--- About this exercise ---
If a line in the data holds "Some", copy that line out in full.

--- Records to use ---
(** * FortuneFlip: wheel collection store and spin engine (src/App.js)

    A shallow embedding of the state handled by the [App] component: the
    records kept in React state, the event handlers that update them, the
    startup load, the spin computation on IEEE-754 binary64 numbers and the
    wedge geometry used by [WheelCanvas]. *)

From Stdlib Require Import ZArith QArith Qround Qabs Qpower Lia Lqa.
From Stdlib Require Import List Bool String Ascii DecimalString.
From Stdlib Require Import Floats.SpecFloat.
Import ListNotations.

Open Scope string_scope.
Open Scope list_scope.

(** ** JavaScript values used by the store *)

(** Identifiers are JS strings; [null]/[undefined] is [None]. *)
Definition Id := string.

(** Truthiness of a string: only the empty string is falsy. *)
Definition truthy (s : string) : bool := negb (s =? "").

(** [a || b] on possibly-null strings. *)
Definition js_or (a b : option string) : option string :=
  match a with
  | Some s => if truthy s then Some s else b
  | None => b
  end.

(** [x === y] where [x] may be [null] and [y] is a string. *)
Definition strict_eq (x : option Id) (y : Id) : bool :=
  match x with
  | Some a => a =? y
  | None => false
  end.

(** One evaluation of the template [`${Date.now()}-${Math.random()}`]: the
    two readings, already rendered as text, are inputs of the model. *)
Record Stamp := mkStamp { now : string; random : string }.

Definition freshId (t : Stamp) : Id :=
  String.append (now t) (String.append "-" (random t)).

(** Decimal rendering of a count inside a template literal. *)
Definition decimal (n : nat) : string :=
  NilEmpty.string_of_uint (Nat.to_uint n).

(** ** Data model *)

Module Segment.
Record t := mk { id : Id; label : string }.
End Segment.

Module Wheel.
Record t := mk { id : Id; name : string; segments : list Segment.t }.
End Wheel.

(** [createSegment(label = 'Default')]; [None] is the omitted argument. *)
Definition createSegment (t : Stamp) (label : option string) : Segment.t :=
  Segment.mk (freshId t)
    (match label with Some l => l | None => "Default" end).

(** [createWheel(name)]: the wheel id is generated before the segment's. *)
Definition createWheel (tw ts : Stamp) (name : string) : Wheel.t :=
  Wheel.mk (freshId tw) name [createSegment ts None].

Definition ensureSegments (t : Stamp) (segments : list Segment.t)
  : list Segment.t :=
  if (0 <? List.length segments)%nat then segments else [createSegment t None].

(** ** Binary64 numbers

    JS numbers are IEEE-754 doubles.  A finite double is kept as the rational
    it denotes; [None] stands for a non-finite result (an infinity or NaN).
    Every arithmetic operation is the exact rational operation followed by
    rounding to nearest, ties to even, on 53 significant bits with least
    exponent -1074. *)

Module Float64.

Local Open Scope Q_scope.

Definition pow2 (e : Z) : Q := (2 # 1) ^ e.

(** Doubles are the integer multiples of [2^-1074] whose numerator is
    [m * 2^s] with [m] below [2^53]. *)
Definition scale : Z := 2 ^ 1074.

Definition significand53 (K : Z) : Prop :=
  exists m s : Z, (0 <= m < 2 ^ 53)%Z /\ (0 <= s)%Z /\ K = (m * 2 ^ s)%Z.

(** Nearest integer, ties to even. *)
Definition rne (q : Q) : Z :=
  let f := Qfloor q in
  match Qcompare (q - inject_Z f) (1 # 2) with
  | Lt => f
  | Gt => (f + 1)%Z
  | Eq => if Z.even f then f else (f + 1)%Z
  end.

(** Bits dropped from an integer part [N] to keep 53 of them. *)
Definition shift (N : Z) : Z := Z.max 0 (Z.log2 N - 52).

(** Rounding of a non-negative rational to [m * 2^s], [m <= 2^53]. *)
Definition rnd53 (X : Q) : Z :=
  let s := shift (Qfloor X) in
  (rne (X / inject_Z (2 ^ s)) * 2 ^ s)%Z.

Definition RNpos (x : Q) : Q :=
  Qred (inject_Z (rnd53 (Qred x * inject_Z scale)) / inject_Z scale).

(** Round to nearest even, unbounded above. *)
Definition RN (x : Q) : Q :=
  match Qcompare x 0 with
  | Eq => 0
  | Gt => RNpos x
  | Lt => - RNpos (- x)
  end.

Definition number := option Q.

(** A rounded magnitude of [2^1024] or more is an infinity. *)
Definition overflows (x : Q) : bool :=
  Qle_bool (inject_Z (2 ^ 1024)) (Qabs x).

--- Solution to the problem ---
  | Some s => if truthy s then Some s else b
  | Some a => a =? y
    (match label with Some l => l | None => "Default" end).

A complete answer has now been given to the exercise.